— ASSIGNED TASK —
Entries follow. Give back exactly the lines starting at the one containing "Hd; split; [done|lia])." and ending at the one containing "g. conjs; [done..|].", and no other lines.

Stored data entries
------------
Lemma booting_main σ m : booting σ m -> goes σ 0 m.
Proof.
  assert (Hnext : forall σ σ' m m', step σ 0 = Some (Ok σ') -> booting σ' m' -> m' < m -> goes σ 0 m).
  { intros σ1 σ2 m1 m2 Hs Hb Hm. exists σ2, m2. conjs; [done|by apply inv_boot|done]. }
  intros Hb. destruct Hb; [| | | | |by apply booting_number].
  - eapply Hnext; [reflexivity|apply bt_main|lia].
  - eapply Hnext; [reflexivity|apply bt_sinhvien|lia].
  - eapply Hnext; [reflexivity|apply bt_voinuoc|lia].
  - eapply Hnext; [reflexivity|apply bt_output|lia].
  - eapply Hnext; [reflexivity|apply (bt_number [] nds 48); done|lia].
Qed.

(** ** Every step *)

Lemma line_goes_goes l ts σ m : lines !! l = Some ts -> line_goes l ts σ m -> goes σ 0 m.
Proof.
  intros Hl (σ' & p & κs & κv & own & φ & ψ & s & v & out & b & om & os & ov & mm & ms & mv & X & Hs & Hw & Hm).
  exists σ', (total l mm ms mv). conjs; [done| |done]. by eapply inv_work.
Qed.

Lemma join_blocked σ i P : 0 <= i < 10 -> (pcb σ).[i] = Some (Some (Running P)) -> do_call σ (Join i) = None.
Proof. intros Hi HP. cbn [do_call]. unfold sys_Join. replace ((i <? 0) || (10 <=? i)) with false by lia. by rewrite HP. Qed.

Section Working.
Context (l : nat) (ts : list (list Z)) (σ : Sys) (p : main_point) (κs κv : kid) (own : list nat) (φ : sv_phase) (ψ : vn_phase) (s v : Z) (out : list Z)
  (b : bool) (om os ov mm ms mv : Z) (X : option (list Z)).
Hypothesis Hl : lines !! l = Some ts.
Hypothesis Hw : working l ts σ p κs κv own φ ψ s v out b om os ov mm ms mv X.

Lemma working_tokens : Forall token ts.
Proof. by apply (Forall_lookup_1 _ _ _ _ Hlines Hl). Qed.
Lemma Close_implements σ m d id r bs σ' :
  represents σ d -> user_ok m -> at_call m (Taps.Close id) -> do_call σ (Taps.Close id) = Some (Ok (r, bs, σ')) -> implements σ m d (Taps.Close id) r bs σ'.
Proof.
  intros Hr Hu [_ H4] Hc. cbn [do_call] in Hc. unfold sys_Close in Hc.
  assert (Hfail : forall d', (forall m2, Machine_WriteRegister m 2 (-1) = Ok m2 -> call_Close m d = Ok (m2, d')) -> represents σ d' -> implements σ m d (Taps.Close id) (-1) [] σ).
  { intros d' Hcall Hrep. eapply ends_with; [exact Hcall|by apply same_program_refl|unfold_int32; lia|done]. }
  pose proof (eq_refl (call_Close m d)) as Hstart. unfold call_Close at 2 in Hstart. rewrite !read_arg in Hstart by (done || lia). cbn [mbind outcome_bind] in Hstart. rewrite H4 in Hstart.
  destruct ((0 <=? id) && (id <=? 14)) eqn:Eid; [|injection Hc as <- <- <-; apply (Hfail d); [intros m2 E; by rewrite Hstart, E|done]].
  destruct ((Taps.openf σ).[id]) as [e|] eqn:Ei; [|done]. pose proof (rp_table _ _ Hr _ _ Ei) as Hok. destruct (rp_length _ _ Hr) as [Hl1 Hl2].
  destruct (decide (e = Null)) as [->|Hnull].
  { injection Hc as <- <- <-. destruct Hok as [En _]. rewrite En in Hstart. cbn [deref mbind outcome_bind] in Hstart. apply (Hfail d); [intros m2 E; by rewrite Hstart, E|done]. }
  assert (Hf : e <> Deleted /\ r = 0 /\ bs = [] /\ σ' = Taps.set_openf σ ((Taps.openf σ).[id <- Deleted]) /\ exists f, (openf (d_fs d)).[id] = Some (Some f) /\ id ∉ d_freed d).
  { destruct e as [| |name pos type|]; [done| | |done]; injection Hc as <- <- <-; (conjs; [done..|]); naive_solver. }
  destruct Hf as (_ & -> & -> & -> & f & Hf & Hfr). rewrite Hf in Hstart. unfold object in Hstart. rewrite Hf in Hstart. cbn [deref mbind outcome_bind] in Hstart. rewrite bool_decide_eq_false_2 in Hstart by done.
  cbn [mbind outcome_bind] in Hstart. unfold OpenFile_delete, Close in Hstart. destruct (live_open _ _ _ _ Hr Hf Hfr) as [p Hp].
  destruct (u_close (file f) (d_host d)) as [k h'] eqn:EC. destruct (close_law _ _ _ _ EC) as [(_ & _ & Hx)|(-> & _ & Hn & Ho & Hcs)]; [congruence|].
  cbn [Z.leb Z.compare ASSERT mbind outcome_bind] in Hstart.
  eapply ends_with; [intros m2 E2; cbn [host_call]; rewrite Hstart, E2; reflexivity|by apply same_program_refl|unfold_int32; lia|].
  split; cbn [files Taps.openf Taps.set_openf d_fs d_freed d_host]; rewrite ?Hn, ?lenZ_insertZ; try done.
  - intros name Hname. rewrite (rp_files _ _ Hr) by done. unfold content. rewrite Hn. destruct (names (V d) !! text name) as [ino|] eqn:E; [|done]. cbn. symmetry. apply Hcs.
    left. exists (text name). by rewrite Hn.
  - apply (rp_names _ _ Hr).
  - intros i e'. rewrite lookupZ_insertZ. case_decide as Hd.
    + destruct Hd as [<- _]. intros [= <-]. cbn. split; [by exists f|apply list_elem_of_here].
    + intros He. pose proof (rp_table _ _ Hr _ _ He) as Hok'. assert (Hne : id <> i) by (intros ->; apply Hd; split; [done|]; apply lookupZ_Some_range in He; lia).
      assert (Hfd : forall g, (openf (d_fs d)).[i] = Some (Some g) -> i ∉ d_freed d -> file f <> file g) by (intros g Hg Hgf; by apply (rp_apart _ _ Hr id i)).
      assert (Hnot : i ∉ d_freed d -> i ∉ id :: d_freed d) by (intros Hx; apply not_elem_of_cons; split; [by apply not_eq_sym|done]).
      unfold entry_ok in *. cbn [d_fs d_freed d_host]. rewrite Hn, Ho. destruct e' as [| |nm' p' t'|].
      * destruct Hok'. auto.
      * destruct Hok' as (g & G1 & G2 & G3). exists g. conjs; [done|by apply Hnot|]. rewrite lookup_delete_ne; [done|by apply Hfd].
      * destruct Hok' as (g & ino' & G1 & G2 & G3 & G4 & G5 & G6 & G7 & G8). exists g, ino'. conjs; try done; [by apply Hnot|]. rewrite lookup_delete_ne; [done|by apply Hfd].
      * destruct Hok' as [G1 G2]. split; [done|by apply list_elem_of_further].
  - intros i j g1 g2 Hij H1 H2 F1 F2. apply not_elem_of_cons in F1 as [_ F1], F2 as [_ F2]. by eapply (rp_apart _ _ Hr i j).
Qed.

Lemma drop_lookupZ {A} (l : list A) i x : 0 <= i -> l.[i] = Some x -> drop (Z.to_nat i) l = x :: drop (Z.to_nat (i + 1)) l.
Proof.
  intros Hi Hx. unfold lookupZ in Hx. rewrite (proj2 (Z.ltb_ge i 0)) in Hx by lia. replace (Z.to_nat (i + 1)) with (S (Z.to_nat i)) by lia. by apply drop_S.
Qed.

(** The two searches for a free descriptor agree. *)
Lemma free_slot_agrees σ d n i :
  represents σ d -> 0 <= i -> i + Z.of_nat n = 15 ->
  free_slot (d_fs d) n i = Ok (default (-1) (first_from is_null i (drop (Z.to_nat i) (Taps.openf σ)))) /\
  forall j, first_from is_null i (drop (Z.to_nat i) (Taps.openf σ)) = Some j -> i <= j < 15 /\ (Taps.openf σ).[j] = Some Null.
Proof.
  intros Hr. destruct (rp_length _ _ Hr) as [Hl1 Hl2]. revert i. induction n as [|n IH]; intros i Hi Hn.
  - rewrite drop_ge by (unfold lenZ in Hl1; lia). done.
  - destruct (lookupZ_range (Taps.openf σ) i) as [e He]; [lia|]. rewrite (drop_lookupZ _ _ _ Hi He). cbn [first_from free_slot].
    pose proof (rp_table _ _ Hr _ _ He) as Hok. destruct (IH (i + 1) ltac:(lia) ltac:(lia)) as [IH1 IH2].
    destruct e as [| |name pos type|]; cbn [is_null]; cbn in Hok.
    + destruct Hok as [-> _]. cbn. split; [done|]. intros j [= <-]. split; [lia|done].
    + destruct Hok as (f & -> & _). cbn [deref mbind outcome_bind]. split; [done|]. intros j Hj. destruct (IH2 j Hj). split; [lia|done].
    + destruct Hok as (f & ino & -> & _). cbn [deref mbind outcome_bind]. split; [done|]. intros j Hj. destruct (IH2 j Hj). split; [lia|done].
    + destruct Hok as ((f & ->) & _). cbn [deref mbind outcome_bind]. split; [done|]. intros j Hj. destruct (IH2 j Hj). split; [lia|done].
Qed.

(** A new object in a free entry. *)
Lemma represents_new σ d j name type fd ino h' :
  represents σ d -> (Taps.openf σ).[j] = Some Null -> type = 0 \/ type = 1 -> ~ console_name name -> opened (V d) !! fd = None -> names (V d) !! text name = Some ino ->
  u_view h' = set_offset (V d) fd ino 0 ->
  represents (Taps.set_openf σ ((Taps.openf σ).[j <- Opened name 0 type])) (set_entry (set_host d h') j (Some (OpenFile_new_type fd type))).
Proof.
  intros Hr Hj Hty Hcn Hfd Hino Hv. destruct (rp_length _ _ Hr) as [Hl1 Hl2]. destruct (rp_table _ _ Hr _ _ Hj) as [Hjn Hjf]. pose proof (lookupZ_Some_range _ _ _ Hj) as Hjr.
  assert (Hlive : forall i f, (openf (d_fs d)).[i] = Some (Some f) -> i ∉ d_freed d -> file f <> fd).
  { intros i f Hf Hn Heq. destruct (live_open _ _ _ _ Hr Hf Hn) as [p Hp]. rewrite Heq in Hp. congruence. }
  split; cbn [set_entry set_host d_fs d_freed d_host openf files Taps.openf Taps.set_openf]; rewrite ?Hv, ?lenZ_insertZ; cbn [names contents opened set_offset]; try done.
  - apply (rp_files _ _ Hr).
  - apply (rp_names _ _ Hr).
  - intros i e. rewrite lookupZ_insertZ. case_decide as Hd.
    + destruct Hd as [<- _]. intros [= <-]. exists (OpenFile_new_type fd type), ino. cbn [set_entry set_host d_fs d_freed d_host openf]. rewrite Hv, lookupZ_insertZ_eq by lia.
      cbn [names opened set_offset file hf_type currentOffset OpenFile_new_type]. rewrite lookup_insert_eq. conjs; done.
    + intros He. pose proof (rp_table _ _ Hr _ _ He) as Hok. assert (Hne : j <> i) by (intros ->; apply Hd; split; [done|lia]).
      unfold entry_ok in *. cbn [set_entry set_host d_fs d_freed d_host openf]. rewrite Hv, (lookupZ_insertZ_ne _ j i) by done. cbn [names opened set_offset].
      destruct e as [| |nm' p' t'|]; [done| | |done].
      * destruct Hok as (g & G1 & G2 & G3). exists g. conjs; [done..|]. rewrite lookup_insert_ne; [done|]. apply not_eq_sym. by eapply Hlive.
      * destruct Hok as (g & ino' & G1 & G2 & G3 & G4 & G5 & G6 & G7 & G8). exists g, ino'. conjs; try done. rewrite lookup_insert_ne; [done|]. apply not_eq_sym. by eapply Hlive.
  - intros i i' g1 g2 Hij H1 H2 F1 F2. destruct (decide (j = i)) as [Ei|Ei], (decide (j = i')) as [Ej|Ej]; subst;
      rewrite ?lookupZ_insertZ_eq in H1 by lia; rewrite ?lookupZ_insertZ_eq in H2 by lia; rewrite ?lookupZ_insertZ_ne in H1 by done; rewrite ?lookupZ_insertZ_ne in H2 by done.
    + done.
    + injection H1 as <-. cbn [file OpenFile_new_type]. apply not_eq_sym. by eapply Hlive.
    + injection H2 as <-. cbn [file OpenFile_new_type]. by eapply Hlive.
    + by eapply (rp_apart _ _ Hr i i').
Qed.

(** The same objects on a host whose view has not changed. *)
Lemma represents_same σ d j h' : represents σ d -> (openf (d_fs d)).[j] = Some None -> u_view h' = V d -> represents σ (set_entry (set_host d h') j None).
Proof.
  intros [H1 H2 H3 H4 H5] Hj Hv. split; cbn [set_entry set_host d_fs d_freed d_host openf]; rewrite ?Hv, ?(insertZ_id _ _ _ Hj); try done.
  intros i e He. specialize (H4 i e He). unfold entry_ok in *. cbn [set_entry set_host d_fs d_freed d_host openf]. by rewrite Hv, (insertZ_id _ _ _ Hj).
Qed.

Lemma Open_implements σ m d name type r bs σ' :
  represents σ d -> user_ok m -> at_call m (Open name type) -> do_call σ (Open name type) = Some (Ok (r, bs, σ')) -> implements σ m d (Open name type) r bs σ'.
Proof.
  intros Hr Hu (H2 & Hcn & Hname & Hlen & H5) Hc. cbn [do_call] in Hc. unfold sys_Open, find_free_slot in Hc.
  destruct (copy_name m (reg m 4) name 32 Hu Hname ltac:(lia) Hlen) as (m1 & rest & EU & Hs1 & Hreg1 & Hcstr & _).
  pose proof (eq_refl (call_Open m d)) as Hstart. unfold call_Open at 2 in Hstart. unfold FileSystem_FindFreeSlot in Hstart. rewrite !read_arg in Hstart by (done || lia). cbn [mbind outcome_bind] in Hstart.
  rewrite EU in Hstart. cbn [mbind outcome_bind] in Hstart. rewrite Hcstr, H5 in Hstart.
  assert (Hend : forall v, int32 v -> (forall m2, Machine_WriteRegister m1 2 v = Ok m2 -> call_Open m d = Ok (m2, d)) -> implements σ m d (Open name type) v [] σ).
  { intros v Hv Hcall. eapply ends_with; [exact Hcall|exact Hs1|done|done]. }
  destruct (free_slot_agrees σ d 13 2 Hr ltac:(lia) ltac:(lia)) as [Eslot Hj]. change (Z.to_nat 2) with 2%nat in *. rewrite Eslot in Hstart. cbn [mbind outcome_bind] in Hstart.
  destruct (first_from is_null 2 (drop 2 (Taps.openf σ))) as [j|]; cbn [default] in Hstart;
    [|injection Hc as <- <- <-; apply Hend; [unfold_int32; lia|intros m2 E; rewrite Hstart; change (negb (-1 =? -1)) with false; cbn iota; by rewrite E]].
  destruct (Hj j eq_refl) as [Hjr Hjn]. unfold id in *. rewrite (proj2 (Z.eqb_neq j (-1))) in Hstart by lia. cbn [negb] in Hstart.
  destruct ((type =? 0) || (type =? 1)) eqn:Ety;
    [|destruct (type =? 2); injection Hc as <- <- <-; (apply Hend; [unfold_int32; lia|intros m2 E; by rewrite Hstart, E])].
  unfold FileSystem_Open_type, OpenForReadWrite in Hstart. destruct (u_open (text name) ReadWrite (d_host d)) as [fd h'] eqn:EO. cbn [negb orb ASSERT mbind outcome_bind] in Hstart.
  rewrite (rp_files _ _ Hr) in Hc by done. destruct (open_rw _ _ _ _ EO) as [(-> & Hv)|(Hfd & Hnew & ino & Hino & Hv)].
  - destruct (names (V d) !! text name) as [ino|] eqn:E; [left; cbn [host_fails]; rewrite EO, E; split; [done|by eexists]|].
    unfold content in Hc. rewrite E in Hc. injection Hc as <- <- <-. eapply ends_early; [exact Hstart|exact Hs1|by rewrite Hreg1|].
    apply represents_same; [done|by apply (rp_table _ _ Hr _ _ Hjn)|done].
  - rewrite (proj2 (Z.eqb_neq fd (-1))) in Hstart by lia. cbn [mbind outcome_bind] in Hstart. unfold content in Hc. rewrite Hino in Hc. cbn in Hc.
    destruct (fo_content _ (view_ok (d_host d)) ino) as [X HX]; [left; by exists (text name)|]. rewrite HX in Hc. injection Hc as <- <- <-.
    eapply ends_with; [intros m2 E2; cbn [host_call]; rewrite Hstart, E2; reflexivity|exact Hs1|unfold_int32; lia|]. eapply represents_new; try done. lia.
Qed.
------------
— ANSWER AREA —
    + intros He. pose proof (rp_table _ _ Hr _ _ He) as Hok. assert (Hne : j <> i) by (intros ->; apply Hd; split; [done|lia]).
      unfold entry_ok in *. cbn [set_entry set_host d_fs d_freed d_host openf]. rewrite Hv, (lookupZ_insertZ_ne _ j i) by done. cbn [names opened set_offset].
      destruct e as [| |nm' p' t'|]; [done| | |done].
      * destruct Hok as (g & G1 & G2 & G3). exists g. conjs; [done..|]. rewrite lookup_insert_ne; [done|]. apply not_eq_sym. by eapply Hlive.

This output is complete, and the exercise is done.